The reply to the records below should contain exactly the lines from the line with "intros [s1 segment1] (Hf1 & Hlt & Hopen)." through the line with "returns (fill_window s) (λ s', filled", and nothing besides.

BEGIN RECORDS TO USE

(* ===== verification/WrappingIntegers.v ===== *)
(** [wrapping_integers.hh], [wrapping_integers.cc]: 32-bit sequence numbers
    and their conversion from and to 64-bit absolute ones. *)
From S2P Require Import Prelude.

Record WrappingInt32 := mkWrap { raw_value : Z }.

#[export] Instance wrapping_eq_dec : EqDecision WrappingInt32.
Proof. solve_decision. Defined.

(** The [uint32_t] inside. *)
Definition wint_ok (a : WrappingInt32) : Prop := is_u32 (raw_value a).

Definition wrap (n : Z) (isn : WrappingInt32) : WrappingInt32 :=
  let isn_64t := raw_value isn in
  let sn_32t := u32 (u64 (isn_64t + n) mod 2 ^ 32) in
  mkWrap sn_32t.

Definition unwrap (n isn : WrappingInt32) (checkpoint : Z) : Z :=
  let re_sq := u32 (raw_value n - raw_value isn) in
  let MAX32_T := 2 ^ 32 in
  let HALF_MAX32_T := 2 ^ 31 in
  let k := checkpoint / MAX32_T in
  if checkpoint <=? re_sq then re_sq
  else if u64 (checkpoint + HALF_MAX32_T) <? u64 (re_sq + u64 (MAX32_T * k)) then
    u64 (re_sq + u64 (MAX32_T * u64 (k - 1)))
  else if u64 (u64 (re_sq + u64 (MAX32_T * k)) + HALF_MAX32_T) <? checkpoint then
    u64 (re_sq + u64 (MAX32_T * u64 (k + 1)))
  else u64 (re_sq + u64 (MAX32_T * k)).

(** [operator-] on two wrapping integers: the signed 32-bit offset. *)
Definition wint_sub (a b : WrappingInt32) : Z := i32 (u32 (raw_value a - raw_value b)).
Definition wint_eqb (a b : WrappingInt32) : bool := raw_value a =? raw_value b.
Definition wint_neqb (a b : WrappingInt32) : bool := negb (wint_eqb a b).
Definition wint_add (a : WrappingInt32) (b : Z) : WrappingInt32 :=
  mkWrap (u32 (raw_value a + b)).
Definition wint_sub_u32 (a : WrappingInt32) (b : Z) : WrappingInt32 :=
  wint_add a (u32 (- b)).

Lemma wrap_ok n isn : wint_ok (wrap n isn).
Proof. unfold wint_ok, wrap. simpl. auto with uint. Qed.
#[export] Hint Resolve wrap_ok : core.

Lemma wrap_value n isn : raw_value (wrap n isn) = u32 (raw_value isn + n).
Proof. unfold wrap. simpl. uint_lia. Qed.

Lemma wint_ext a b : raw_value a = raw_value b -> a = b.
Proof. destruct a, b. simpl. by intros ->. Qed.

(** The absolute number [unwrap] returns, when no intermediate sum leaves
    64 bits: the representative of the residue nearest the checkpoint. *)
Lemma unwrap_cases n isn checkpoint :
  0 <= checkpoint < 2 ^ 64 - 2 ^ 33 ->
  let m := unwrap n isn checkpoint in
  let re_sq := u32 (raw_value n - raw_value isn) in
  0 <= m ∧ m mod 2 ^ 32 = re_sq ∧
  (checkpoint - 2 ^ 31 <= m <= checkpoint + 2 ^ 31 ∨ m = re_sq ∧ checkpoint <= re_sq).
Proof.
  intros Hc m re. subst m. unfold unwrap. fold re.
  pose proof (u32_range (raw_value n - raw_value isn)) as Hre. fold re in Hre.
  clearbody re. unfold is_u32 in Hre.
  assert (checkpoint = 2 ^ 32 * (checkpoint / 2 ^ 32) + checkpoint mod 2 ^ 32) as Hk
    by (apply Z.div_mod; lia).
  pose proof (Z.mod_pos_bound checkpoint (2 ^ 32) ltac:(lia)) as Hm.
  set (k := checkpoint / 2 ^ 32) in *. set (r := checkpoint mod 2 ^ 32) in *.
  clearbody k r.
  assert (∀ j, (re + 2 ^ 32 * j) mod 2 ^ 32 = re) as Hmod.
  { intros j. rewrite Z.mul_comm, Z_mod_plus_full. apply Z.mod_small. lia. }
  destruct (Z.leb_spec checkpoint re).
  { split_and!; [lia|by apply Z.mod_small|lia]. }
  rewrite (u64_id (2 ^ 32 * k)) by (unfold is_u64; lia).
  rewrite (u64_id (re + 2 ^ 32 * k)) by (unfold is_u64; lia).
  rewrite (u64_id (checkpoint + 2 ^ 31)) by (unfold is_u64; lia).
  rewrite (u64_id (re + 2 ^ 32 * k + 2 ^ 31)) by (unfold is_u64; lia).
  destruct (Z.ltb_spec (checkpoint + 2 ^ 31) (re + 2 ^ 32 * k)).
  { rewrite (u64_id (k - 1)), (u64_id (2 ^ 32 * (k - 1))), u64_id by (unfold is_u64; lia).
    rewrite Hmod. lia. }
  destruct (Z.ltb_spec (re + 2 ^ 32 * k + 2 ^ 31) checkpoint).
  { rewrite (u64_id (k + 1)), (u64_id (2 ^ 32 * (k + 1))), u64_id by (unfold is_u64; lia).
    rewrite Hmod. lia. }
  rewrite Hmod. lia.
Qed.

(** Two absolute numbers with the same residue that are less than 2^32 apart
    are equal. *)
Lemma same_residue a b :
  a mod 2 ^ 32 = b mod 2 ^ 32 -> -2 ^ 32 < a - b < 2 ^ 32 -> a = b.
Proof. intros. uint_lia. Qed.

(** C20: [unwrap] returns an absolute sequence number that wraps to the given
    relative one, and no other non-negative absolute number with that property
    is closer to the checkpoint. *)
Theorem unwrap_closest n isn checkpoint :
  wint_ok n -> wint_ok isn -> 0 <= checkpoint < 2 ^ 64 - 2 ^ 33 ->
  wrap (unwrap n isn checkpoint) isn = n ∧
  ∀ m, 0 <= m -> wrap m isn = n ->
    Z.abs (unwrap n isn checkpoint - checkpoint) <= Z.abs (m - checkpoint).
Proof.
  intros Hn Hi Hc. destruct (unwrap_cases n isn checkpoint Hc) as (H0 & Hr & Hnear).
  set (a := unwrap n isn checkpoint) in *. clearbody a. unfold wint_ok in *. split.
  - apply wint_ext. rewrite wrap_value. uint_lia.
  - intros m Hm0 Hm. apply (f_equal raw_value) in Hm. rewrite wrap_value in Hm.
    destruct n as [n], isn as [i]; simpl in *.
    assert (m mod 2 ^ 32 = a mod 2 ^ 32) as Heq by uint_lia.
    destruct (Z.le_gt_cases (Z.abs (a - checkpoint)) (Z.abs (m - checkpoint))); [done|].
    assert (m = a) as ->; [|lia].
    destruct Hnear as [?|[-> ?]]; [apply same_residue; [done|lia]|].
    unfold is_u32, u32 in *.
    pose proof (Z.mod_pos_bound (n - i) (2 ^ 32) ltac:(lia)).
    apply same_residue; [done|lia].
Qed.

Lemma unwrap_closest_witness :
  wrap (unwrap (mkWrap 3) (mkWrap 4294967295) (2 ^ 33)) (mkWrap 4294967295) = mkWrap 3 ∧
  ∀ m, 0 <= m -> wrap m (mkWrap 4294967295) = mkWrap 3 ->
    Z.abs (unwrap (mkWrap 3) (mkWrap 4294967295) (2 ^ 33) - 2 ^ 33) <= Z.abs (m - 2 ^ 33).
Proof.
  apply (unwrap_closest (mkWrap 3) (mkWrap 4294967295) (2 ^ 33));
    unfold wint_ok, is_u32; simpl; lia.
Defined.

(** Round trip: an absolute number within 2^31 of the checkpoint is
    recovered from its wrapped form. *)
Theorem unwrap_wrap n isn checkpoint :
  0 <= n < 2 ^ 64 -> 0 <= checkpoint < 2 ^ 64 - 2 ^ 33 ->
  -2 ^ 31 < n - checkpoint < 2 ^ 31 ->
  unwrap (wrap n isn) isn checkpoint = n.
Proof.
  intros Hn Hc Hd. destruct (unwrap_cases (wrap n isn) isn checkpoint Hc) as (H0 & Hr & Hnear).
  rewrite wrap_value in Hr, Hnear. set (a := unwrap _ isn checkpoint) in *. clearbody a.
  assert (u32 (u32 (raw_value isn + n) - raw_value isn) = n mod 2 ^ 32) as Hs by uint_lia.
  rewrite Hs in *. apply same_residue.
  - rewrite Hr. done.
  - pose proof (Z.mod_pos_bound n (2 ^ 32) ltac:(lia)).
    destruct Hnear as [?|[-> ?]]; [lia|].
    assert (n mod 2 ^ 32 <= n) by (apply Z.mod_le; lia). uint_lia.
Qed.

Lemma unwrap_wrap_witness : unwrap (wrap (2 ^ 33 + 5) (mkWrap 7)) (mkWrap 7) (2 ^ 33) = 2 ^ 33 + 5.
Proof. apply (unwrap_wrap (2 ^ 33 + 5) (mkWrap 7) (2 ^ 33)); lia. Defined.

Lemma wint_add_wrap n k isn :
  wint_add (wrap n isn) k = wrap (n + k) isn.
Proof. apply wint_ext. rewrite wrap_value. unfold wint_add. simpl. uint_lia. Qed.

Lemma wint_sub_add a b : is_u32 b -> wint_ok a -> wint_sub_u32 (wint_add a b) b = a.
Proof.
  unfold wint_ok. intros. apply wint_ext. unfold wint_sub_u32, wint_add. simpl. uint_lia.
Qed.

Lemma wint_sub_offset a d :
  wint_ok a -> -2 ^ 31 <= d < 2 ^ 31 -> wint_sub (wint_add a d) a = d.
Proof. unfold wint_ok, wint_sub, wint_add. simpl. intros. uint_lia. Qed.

END RECORDS TO USE
BEGIN RECORDS TO USE

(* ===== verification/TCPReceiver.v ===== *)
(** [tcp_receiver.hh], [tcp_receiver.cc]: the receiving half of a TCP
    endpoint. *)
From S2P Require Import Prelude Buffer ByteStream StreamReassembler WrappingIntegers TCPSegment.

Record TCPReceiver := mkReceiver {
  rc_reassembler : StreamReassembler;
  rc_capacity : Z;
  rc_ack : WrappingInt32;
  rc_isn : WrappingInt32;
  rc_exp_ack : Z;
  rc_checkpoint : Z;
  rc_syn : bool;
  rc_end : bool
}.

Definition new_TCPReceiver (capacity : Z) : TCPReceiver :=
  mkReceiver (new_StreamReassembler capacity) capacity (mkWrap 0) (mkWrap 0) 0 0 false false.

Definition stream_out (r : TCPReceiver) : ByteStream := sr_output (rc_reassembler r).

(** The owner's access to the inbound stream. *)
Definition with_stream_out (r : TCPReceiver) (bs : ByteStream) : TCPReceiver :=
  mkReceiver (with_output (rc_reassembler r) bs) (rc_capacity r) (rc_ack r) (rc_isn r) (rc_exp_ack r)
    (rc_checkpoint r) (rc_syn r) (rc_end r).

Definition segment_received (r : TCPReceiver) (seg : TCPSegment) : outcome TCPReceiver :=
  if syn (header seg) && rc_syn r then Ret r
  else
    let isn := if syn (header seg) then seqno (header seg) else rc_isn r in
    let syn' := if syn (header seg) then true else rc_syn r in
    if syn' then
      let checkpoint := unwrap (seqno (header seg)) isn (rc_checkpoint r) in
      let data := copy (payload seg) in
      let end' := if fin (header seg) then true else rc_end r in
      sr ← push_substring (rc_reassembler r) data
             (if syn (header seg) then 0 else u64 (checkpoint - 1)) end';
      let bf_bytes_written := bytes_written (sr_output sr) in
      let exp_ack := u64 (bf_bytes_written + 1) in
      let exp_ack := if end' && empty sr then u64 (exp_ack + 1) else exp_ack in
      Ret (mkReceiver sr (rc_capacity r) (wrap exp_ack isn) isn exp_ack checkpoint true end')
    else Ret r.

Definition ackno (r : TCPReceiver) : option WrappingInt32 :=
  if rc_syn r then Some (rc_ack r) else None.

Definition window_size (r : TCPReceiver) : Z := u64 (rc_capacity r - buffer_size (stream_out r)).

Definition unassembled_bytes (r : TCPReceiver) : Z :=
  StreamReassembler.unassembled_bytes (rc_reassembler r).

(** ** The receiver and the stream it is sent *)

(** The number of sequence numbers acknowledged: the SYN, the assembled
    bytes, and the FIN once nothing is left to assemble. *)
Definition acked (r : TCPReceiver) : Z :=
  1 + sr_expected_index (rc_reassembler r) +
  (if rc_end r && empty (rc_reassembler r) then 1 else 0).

END RECORDS TO USE
BEGIN RECORDS TO USE

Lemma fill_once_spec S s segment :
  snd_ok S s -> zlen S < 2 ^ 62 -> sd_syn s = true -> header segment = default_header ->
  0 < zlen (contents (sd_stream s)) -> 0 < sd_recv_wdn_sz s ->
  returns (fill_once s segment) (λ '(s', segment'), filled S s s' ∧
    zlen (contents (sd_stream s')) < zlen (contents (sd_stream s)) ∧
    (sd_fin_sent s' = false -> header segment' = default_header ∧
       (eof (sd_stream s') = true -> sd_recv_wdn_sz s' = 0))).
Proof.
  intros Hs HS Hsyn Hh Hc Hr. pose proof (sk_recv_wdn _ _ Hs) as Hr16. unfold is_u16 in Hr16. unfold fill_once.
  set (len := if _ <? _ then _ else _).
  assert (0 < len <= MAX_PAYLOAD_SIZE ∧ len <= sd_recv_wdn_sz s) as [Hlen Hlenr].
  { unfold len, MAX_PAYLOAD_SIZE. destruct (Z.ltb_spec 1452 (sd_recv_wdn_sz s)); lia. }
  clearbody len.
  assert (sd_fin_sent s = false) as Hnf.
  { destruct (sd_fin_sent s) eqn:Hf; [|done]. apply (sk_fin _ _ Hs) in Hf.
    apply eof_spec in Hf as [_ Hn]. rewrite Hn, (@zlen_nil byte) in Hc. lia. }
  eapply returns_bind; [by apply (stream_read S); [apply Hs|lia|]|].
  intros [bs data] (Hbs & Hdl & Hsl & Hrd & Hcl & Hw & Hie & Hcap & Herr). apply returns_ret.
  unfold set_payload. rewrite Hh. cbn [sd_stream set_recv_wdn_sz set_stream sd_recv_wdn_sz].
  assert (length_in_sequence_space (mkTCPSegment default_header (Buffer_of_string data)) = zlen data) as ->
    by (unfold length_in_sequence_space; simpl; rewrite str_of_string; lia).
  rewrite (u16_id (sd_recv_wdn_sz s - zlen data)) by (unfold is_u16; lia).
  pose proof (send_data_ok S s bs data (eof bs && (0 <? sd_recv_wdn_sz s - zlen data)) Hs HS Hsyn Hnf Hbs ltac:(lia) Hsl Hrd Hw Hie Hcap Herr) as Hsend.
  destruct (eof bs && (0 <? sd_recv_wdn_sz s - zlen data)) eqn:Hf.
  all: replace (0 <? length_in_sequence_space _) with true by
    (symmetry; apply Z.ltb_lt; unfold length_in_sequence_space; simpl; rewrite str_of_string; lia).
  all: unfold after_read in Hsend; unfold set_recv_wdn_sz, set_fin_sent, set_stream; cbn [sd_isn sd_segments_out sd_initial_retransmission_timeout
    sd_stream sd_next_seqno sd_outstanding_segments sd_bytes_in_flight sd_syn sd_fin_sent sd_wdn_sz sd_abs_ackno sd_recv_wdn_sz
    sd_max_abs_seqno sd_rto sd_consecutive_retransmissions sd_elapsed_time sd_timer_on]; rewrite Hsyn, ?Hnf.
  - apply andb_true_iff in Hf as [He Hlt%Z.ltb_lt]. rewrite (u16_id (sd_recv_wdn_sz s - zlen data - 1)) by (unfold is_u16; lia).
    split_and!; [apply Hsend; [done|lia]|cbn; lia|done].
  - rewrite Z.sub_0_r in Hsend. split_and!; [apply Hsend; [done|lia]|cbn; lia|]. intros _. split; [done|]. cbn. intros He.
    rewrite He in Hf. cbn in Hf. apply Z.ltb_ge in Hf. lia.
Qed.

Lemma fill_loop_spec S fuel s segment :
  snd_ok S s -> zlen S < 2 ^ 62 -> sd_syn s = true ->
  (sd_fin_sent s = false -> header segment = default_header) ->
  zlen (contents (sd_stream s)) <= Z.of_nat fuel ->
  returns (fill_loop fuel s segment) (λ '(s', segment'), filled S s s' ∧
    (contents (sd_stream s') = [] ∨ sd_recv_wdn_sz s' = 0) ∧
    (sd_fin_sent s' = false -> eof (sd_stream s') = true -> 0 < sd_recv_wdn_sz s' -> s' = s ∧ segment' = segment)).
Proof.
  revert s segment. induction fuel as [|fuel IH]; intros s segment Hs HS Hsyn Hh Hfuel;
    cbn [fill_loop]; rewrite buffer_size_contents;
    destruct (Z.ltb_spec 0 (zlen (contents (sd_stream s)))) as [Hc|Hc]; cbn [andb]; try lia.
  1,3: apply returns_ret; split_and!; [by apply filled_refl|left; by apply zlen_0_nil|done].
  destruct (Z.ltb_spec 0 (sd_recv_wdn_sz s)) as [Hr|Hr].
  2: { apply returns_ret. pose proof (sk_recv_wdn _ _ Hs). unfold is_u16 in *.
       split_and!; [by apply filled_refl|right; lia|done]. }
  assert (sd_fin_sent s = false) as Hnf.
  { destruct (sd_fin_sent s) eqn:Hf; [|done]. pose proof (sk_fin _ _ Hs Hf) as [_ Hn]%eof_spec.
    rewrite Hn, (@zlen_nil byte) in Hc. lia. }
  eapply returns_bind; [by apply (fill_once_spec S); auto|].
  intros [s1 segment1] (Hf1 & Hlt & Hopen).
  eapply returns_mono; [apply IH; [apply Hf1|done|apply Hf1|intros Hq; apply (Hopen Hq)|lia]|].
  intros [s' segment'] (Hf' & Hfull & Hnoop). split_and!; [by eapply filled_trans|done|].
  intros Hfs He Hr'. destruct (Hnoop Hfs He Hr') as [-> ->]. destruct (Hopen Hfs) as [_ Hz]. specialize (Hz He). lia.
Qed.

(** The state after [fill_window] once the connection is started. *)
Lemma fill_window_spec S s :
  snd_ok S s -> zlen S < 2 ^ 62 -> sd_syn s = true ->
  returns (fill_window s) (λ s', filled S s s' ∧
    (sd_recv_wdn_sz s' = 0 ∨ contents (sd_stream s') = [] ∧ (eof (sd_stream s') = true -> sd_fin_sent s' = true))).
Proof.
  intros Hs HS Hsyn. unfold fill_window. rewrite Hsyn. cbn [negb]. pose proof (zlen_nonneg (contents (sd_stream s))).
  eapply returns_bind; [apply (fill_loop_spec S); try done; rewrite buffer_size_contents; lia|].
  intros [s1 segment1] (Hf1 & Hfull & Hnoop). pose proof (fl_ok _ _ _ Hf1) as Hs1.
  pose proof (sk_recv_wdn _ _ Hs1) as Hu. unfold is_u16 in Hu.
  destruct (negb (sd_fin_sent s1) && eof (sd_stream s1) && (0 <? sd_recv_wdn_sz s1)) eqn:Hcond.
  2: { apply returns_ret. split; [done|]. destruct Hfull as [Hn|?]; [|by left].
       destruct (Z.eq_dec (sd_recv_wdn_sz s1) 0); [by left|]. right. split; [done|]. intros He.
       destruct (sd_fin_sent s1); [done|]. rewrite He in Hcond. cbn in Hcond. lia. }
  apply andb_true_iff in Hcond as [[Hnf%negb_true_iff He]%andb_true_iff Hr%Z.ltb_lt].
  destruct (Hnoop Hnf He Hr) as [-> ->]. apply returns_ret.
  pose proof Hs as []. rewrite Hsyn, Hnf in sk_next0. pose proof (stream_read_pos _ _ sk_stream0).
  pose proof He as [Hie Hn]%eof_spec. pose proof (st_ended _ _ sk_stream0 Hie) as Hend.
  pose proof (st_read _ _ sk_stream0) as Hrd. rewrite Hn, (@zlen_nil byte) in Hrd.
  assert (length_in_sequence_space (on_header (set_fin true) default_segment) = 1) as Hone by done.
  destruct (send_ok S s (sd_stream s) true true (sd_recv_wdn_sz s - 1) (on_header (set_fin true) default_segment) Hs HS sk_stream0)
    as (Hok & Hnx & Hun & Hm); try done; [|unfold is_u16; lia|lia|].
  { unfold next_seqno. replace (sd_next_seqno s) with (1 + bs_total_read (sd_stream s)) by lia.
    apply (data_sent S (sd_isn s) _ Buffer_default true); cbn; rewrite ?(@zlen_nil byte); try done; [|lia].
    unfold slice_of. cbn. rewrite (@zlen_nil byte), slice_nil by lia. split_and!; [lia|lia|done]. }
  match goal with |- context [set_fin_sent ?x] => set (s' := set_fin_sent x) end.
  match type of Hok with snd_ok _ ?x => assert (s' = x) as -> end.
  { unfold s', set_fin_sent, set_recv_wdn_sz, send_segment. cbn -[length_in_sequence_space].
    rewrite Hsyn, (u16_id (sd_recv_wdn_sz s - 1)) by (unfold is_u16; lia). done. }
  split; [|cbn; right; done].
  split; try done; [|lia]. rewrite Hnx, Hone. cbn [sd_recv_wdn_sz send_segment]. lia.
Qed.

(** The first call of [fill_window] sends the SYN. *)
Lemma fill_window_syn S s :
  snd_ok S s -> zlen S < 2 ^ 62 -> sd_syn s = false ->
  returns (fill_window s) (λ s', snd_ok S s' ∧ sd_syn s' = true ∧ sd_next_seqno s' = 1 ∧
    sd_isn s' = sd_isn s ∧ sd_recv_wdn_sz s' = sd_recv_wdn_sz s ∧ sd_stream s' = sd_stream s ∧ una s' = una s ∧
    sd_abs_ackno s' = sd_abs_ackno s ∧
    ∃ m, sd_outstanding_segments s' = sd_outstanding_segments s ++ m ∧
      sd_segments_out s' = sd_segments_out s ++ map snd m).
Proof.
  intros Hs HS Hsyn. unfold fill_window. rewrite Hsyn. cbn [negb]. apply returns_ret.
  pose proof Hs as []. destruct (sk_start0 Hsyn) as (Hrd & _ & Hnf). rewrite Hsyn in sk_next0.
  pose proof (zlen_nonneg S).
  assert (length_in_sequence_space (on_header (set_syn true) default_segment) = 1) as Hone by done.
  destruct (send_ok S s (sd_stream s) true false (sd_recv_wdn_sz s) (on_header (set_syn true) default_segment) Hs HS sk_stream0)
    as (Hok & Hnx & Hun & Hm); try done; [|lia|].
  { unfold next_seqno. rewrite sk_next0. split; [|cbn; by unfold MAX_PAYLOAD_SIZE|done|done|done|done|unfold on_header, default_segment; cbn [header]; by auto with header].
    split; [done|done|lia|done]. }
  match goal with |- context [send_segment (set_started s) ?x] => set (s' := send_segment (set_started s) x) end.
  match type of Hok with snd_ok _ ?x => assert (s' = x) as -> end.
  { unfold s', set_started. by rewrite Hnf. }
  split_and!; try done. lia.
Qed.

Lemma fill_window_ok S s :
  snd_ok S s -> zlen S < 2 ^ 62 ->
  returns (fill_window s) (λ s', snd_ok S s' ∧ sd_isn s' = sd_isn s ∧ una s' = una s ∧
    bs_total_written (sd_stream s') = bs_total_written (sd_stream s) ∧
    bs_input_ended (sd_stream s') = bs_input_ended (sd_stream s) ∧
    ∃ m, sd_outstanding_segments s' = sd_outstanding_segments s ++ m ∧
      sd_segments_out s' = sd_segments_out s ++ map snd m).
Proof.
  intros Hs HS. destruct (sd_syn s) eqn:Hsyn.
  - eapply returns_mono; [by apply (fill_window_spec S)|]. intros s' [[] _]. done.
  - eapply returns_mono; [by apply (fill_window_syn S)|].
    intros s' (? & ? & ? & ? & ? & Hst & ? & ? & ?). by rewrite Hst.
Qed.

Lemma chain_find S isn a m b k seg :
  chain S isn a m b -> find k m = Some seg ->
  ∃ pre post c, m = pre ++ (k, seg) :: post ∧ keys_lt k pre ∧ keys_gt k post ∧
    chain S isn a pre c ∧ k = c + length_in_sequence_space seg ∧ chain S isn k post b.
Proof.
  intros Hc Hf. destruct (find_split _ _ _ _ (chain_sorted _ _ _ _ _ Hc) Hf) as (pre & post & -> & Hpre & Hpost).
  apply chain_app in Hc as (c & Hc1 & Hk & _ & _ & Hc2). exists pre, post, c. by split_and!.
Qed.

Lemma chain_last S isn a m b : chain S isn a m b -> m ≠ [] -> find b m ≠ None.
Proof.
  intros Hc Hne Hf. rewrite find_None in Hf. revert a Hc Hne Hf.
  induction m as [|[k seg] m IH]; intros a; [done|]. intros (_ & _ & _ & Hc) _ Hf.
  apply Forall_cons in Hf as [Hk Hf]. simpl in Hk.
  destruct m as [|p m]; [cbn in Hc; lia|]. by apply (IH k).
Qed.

END RECORDS TO USE

**SOLUTION TO THIS TASK**
  intros [s1 segment1] (Hf1 & Hlt & Hopen).
  eapply returns_mono; [apply IH; [apply Hf1|done|apply Hf1|intros Hq; apply (Hopen Hq)|lia]|].
  intros [s' segment'] (Hf' & Hfull & Hnoop). split_and!; [by eapply filled_trans|done|].
  intros Hfs He Hr'. destruct (Hnoop Hfs He Hr') as [-> ->]. destruct (Hopen Hfs) as [_ Hz]. specialize (Hz He). lia.
Qed.

(** The state after [fill_window] once the connection is started. *)
Lemma fill_window_spec S s :
  snd_ok S s -> zlen S < 2 ^ 62 -> sd_syn s = true ->
  returns (fill_window s) (λ s', filled S s s' ∧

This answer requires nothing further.